Pulmonary fibrosis can inhibit breathing due to scarring in the lungs. However, fibrosis is not limited to the lungs; it can affect the kidneys, the skin, and the heart. The latter is the subject of a new study from the Medical University of South Carolina (MUSC).
A collaborative team made up of two pulmonary fibrosis specialists and multiple congestive heart failure scientists studied a caveolin-1 surrogate peptide called CSD, which the pulmonary fibrosis specialists had examined as a therapeutic option for fibrosis in the lungs and skin. If it worked in these organs, they hypothesized, maybe it works in a scarred heart too.
“Currently, there are no therapeutic options for congestive heart failure that specifically target the causative cardiac fibrosis. Everyone is looking for this," said MUSC scientist Dhandapani Kuppuswamy, PhD.
“Fibrotic diseases are related to each other no matter the affected organ. In our case, we were studying lung and skin fibrosis," explained Stanley Hoffman, PhD. "We got the opportunity to test the same reagent in heart fibrosis and, lo and behold, it worked even better than in lung and skin fibrosis models.”

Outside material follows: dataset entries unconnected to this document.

Lemma X13_clone_of_parsed_is_bound_witness :
  let record := serialize (new_MeshParticleEmitter (Some squareMesh)) in
  let parsed := parse (new_MeshParticleEmitter None) record (sceneOf [squareMesh]) in
  (ser_meshId record = Some "square"%string /\ "square"%string <> EmptyString /\
   getLastMeshByID (sceneOf [squareMesh]) "square" = Some squareMesh) /\
  _indices parsed = None /\
  _indices (clone DeepCopier.meshAsNull parsed) = Some [0; 1; 2; 0; 2; 3]%Z.
Proof.
  cbv zeta. split; [repeat split; evaluate | ].
  destruct (X13_clone_of_parsed_is_bound DeepCopier.meshAsNull
              (new_MeshParticleEmitter None)
              (serialize (new_MeshParticleEmitter (Some squareMesh)))
              (sceneOf [squareMesh]) "square"%string squareMesh)
    as ((Hkept & _) & Hidx & _); try evaluate.
  split; [exact Hkept | exact Hidx].
Defined.

(** ** The transcoder wrapper *)

(** X20.  For an address that [isValidEmail] accepts, [handleEmailSubmit]
    always ends with the alert "Check Your Email": [resetPassword] cannot
    fail on it.  The errors are cleared, [user] and the store are
    untouched, and the step changes to the verification step only when the
    alert's button is pressed. *)
Theorem handleEmailSubmit_sends (scr : ForgotPasswordScreen.t) st :
  isValidEmail (ForgotPasswordScreen.email scr) = true ->
  let sent :=
    {| alert_title := "Check Your Email";
       alert_message := "We sent a verification code to your email address.";
       alert_onPress := Some (SetStep VerificationStep) |} in
  ForgotPasswordScreen.handleEmailSubmit scr st
  = {| screen := ForgotPasswordScreen.setErrors ∅ scr;
       auth := {| user := user st; isLoading := false;
                  storage := storage st |};
       alerts := [sent] |} /\
  ForgotPasswordScreen.step
    (screen (ForgotPasswordScreen.handleEmailSubmit scr st))
  = ForgotPasswordScreen.step scr /\
  ForgotPasswordScreen.step
    (ForgotPasswordScreen.press sent
       (screen (ForgotPasswordScreen.handleEmailSubmit scr st)))
  = VerificationStep.
Proof.
  intros Hv. cbv zeta.
  pose proof (valid_email_trim _ Hv) as Htrim.
  pose proof (valid_email_nonempty _ Hv) as Hne. apply falsy_false in Hne.
  unfold ForgotPasswordScreen.handleEmailSubmit. simpl.
  rewrite Htrim, Hne, Hv. simpl.
  rewrite resetPassword_run, Hne. auto.
Qed.

(** X21.  For an address that is blank or that [isValidEmail] rejects,
    [handleEmailSubmit] shows the one error the login form would show for
    it, raises no alert, stays on its step and does not call the provider. *)
Theorem handleEmailSubmit_blocks (scr : ForgotPasswordScreen.t) st :
  isValidEmail (ForgotPasswordScreen.email scr) = false ->
  exists message,
    Spec.email_error (ForgotPasswordScreen.email scr) = Some message /\
    ForgotPasswordScreen.handleEmailSubmit scr st
    = {| screen :=
           ForgotPasswordScreen.setErrors {[ "email" := message ]} scr;
         auth := st; alerts := [] |}.
Proof.
  intros Hv. unfold ForgotPasswordScreen.handleEmailSubmit, Spec.email_error.
  simpl. rewrite <- falsy_empty, Hv.
  destruct (Js.falsy (Js.trim (ForgotPasswordScreen.email scr)));
    simpl; eexists; split; reflexivity.
Qed.
Definition StringToNumber (l : list ascii) : number :=
  match trim l with
  | [] => zero
  | (c :: l1) as t =>
      let nonDecimal :=
        if Ascii.eqb c "0"%char then
          match l1 with
          | p :: l2 =>
              match radixOfPrefix p with
              | Some radix => Some (parseRadix radix l2)
              | None => None
              end
          | [] => None
          end
        else None in
      match nonDecimal with
      | Some v => v
      | None =>
          if Ascii.eqb c "-"%char then parseUnsignedDecimal true l1
          else if Ascii.eqb c "+"%char then parseUnsignedDecimal false l1
          else parseUnsignedDecimal false t
      end
  end.

Definition Number (s : string) : number :=
  StringToNumber (list_ascii_of_string s).

(** A small natural number as a JavaScript number, for stating results. *)
Definition ofZ (z : Z) : number := binary_normalize prec emax z 0 false.

End JS.

Import JS.

(** ** Collaborators imported by the source

    [Cell], [SheetMemory] and [ErrorMessages] are imported from sibling
    modules; the evaluator only reads them. *)

(** What the evaluator reads from a cell: [getFormula()], [getError()] and
    [getValue()]. *)
Record Cell : Type := {
  getFormula : list string;
  getError : string;
  getValue : number
}.

(** The result of a call that may throw.  The message of a thrown [Error]
    is kept although no handler reads it. *)
Inductive outcome (A : Type) : Type :=
  | Return (a : A)
  | Throw (msg : string).
Arguments Return {A} a.
Arguments Throw {A} msg.
(** * Alexandria CLI: document parser, view builder, coverage and validation

    A shallow embedding of [src/utils/documentParser.ts],
    [src/utils/viewCreation.ts], [src/utils/coverage.ts],
    [src/utils/validation.ts] and [src/utils/repository.ts], and the
    properties of these functions.

    Strings are sequences of UTF-16 code units in the source; here a string
    is a [string] whose characters are the code units below 256. *)

From Stdlib Require Import String Ascii List Arith PeanoNat ZArith Lia Bool.
From Stdlib Require Import Floats Uint63 Permutation Sorted.
Import ListNotations.
Open Scope string_scope.
Open Scope list_scope.
Open Scope nat_scope.

(** ** String primitives of the host language *)

Module Str.

Definition code (c : ascii) : nat := nat_of_ascii c.

(** [WhiteSpace] and [LineTerminator] code units (below 256): TAB, LF, VT,
    FF, CR, SPACE and NBSP.  [String.prototype.trim] and the regular
    expression class [\s] use the same set. *)
Definition is_space (c : ascii) : bool :=
  let n := code c in
  ((9 <=? n) && (n <=? 13)) || (n =? 32) || (n =? 160).

Fixpoint trimStart (s : string) : string :=
  match s with
  | EmptyString => EmptyString
  | String c s' => if is_space c then trimStart s' else s
  end.
(** * YAHOO.util.Config: the configuration property store of the YUI container

    Shallow embedding of [YAHOO.util.Config]
    (widget/container/build/js/container_core-raw.js, lines 10-272) and the
    properties of its operations.

    Modelling conventions.
    - The private members [config], [deferredEvents] and [initialConfig] and
      the public member [owner] form the state record [Config]; every method
      is a computation in the monad [M], which threads that record, reads the
      document, collects the notifications that were fired and may end in a
      thrown [TypeError].
    - Object literals used as maps are association lists with unique keys,
      enumerated by [for (var k in o)] in insertion order; assigning to an
      existing key keeps its position.  Names that resolve through
      [Object.prototype] and index-like names (which engines enumerate first)
      are outside the model.
    - Values are [undefined], [null], booleans, integer numbers and plain
      objects; on these the loose comparison [!=] needs no string conversion
      and is modelled exactly.
    - Listeners are the environment of the store.  Firing a CustomEvent is
      recorded in the trace together with the subscriber list it is delivered
      to; listener bodies are not run, so every statement below describes what
      the store itself does during a call whose listeners do not call back
      into it. *)

From Stdlib Require Import String List ZArith Bool Lia.
Import ListNotations.
Local Open Scope string_scope.
Local Open Scope list_scope.

(** ** JavaScript values *)

#[local] Set Warnings "-register-all".

Inductive JSValue : Type :=
| VUndefined
| VNull
| VBool (b : bool)
| VNum (n : Z)
| VObj (addr : nat) (members : list (string * JSValue)).

Inductive JSError : Type := TypeError.

(** Object literals used as maps from names to [A]. *)
Definition JSObject (A : Type) : Type := list (string * A).

(** [o[k]]; [None] stands for a missing own property. *)
Fixpoint get {A : Type} (o : JSObject A) (k : string) : option A :=
  match o with
  | [] => None
  | (k', a) :: o' => if String.eqb k k' then Some a else get o' k
  end.

(** [o[k] = a]. *)
Fixpoint put {A : Type} (o : JSObject A) (k : string) (a : A) : JSObject A :=
  match o with
  | [] => [(k, a)]
  | (k', a') :: o' =>
      if String.eqb k k' then (k', a) :: o' else (k', a') :: put o' k a
  end.

(** The names visited by [for (var k in o)]. *)
Definition keys {A : Type} (o : JSObject A) : list string := map fst o.

(** [userConfig[prop]] read as a value: a missing property reads [undefined]. *)
Definition read (o : JSObject JSValue) (k : string) : JSValue :=
  match get o k with
  | Some v => v
  | None => VUndefined
  end.

(** The loose comparison [a == b] on the modelled values: [null] and
    [undefined] equal each other and nothing else, a boolean is compared as
    the number 0 or 1, objects are compared by identity and a plain object
    converts to a string that is not a number. *)
Definition abstract_eq (a b : JSValue) : bool :=
  match a, b with
  | VUndefined, VUndefined | VUndefined, VNull
  | VNull, VUndefined | VNull, VNull => true
  | VBool x, VBool y => Bool.eqb x y
  | VNum x, VNum y => Z.eqb x y
  | VBool x, VNum y => Z.eqb (if x then 1 else 0) y
  | VNum x, VBool y => Z.eqb x (if y then 1 else 0)
  | VObj x _, VObj y _ => Nat.eqb x y
  | _, _ => false
  end.

(** [a != b]. *)
Definition abstract_ne (a b : JSValue) : bool := negb (abstract_eq a b).

(** ** The collaborators *)

Definition Handler : Type := nat.
Definition Element : Type := nat.
Definition Owner : Type := nat.

(** Modelled from the spec: [YAHOO.util.CustomEvent], which is not part of
    the container sources.  A change channel is a broadcast channel with
    several independent subscribers, invoked in subscription order, each
    optionally rebound to a supplied execution context. *)
Record Subscriber : Type := MkSubscriber {
  fn : Handler;
  obj : option Owner;
  override : bool
}.

Record CustomEvent : Type := MkCustomEvent {
  type : string;
  subscribers : list Subscriber
}.

(** [ev.subscribe(fn, obj, override)] *)
Definition subscribe (ev : CustomEvent) (s : Subscriber) : CustomEvent :=
  MkCustomEvent (type ev) (subscribers ev ++ [s]).

(** Modelled from the spec: [YAHOO.util.Dom.inDocument], a synchronous and
    side-effect-free query telling whether an element is part of the live
    document. *)
Definition DOM : Type := Element -> bool.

Kuppuswamy, Hoffman, and the rest of the team designed a preclinical study of cardiac fibrosis, a condition characterized by scarring of the heart muscle that leads to congestive heart failure due to a stiff muscle and reduced heart pumping efficiency. Specifically, they used a transverse aortic constriction mouse model that mimicked cardiac fibrosis.
CSD treatments stopped the development of fibrosis in its tracks and reversed some of the damage done, leading to improved ventricular function. “And there are plenty of other diseases with a fibrotic element to them where we think the CSD peptide might be useful,” Hoffman said.
Along with improved heart function and a reduction in fibrotic thickness of the ventricular wall, CSD showed no apparent toxicity or adverse effects on unintended targets. Next, the scientific team is planning larger preclinical studies, followed by large-animal studies required for human clinical trial consideration. The present study was published in the journal Laboratory Investigation.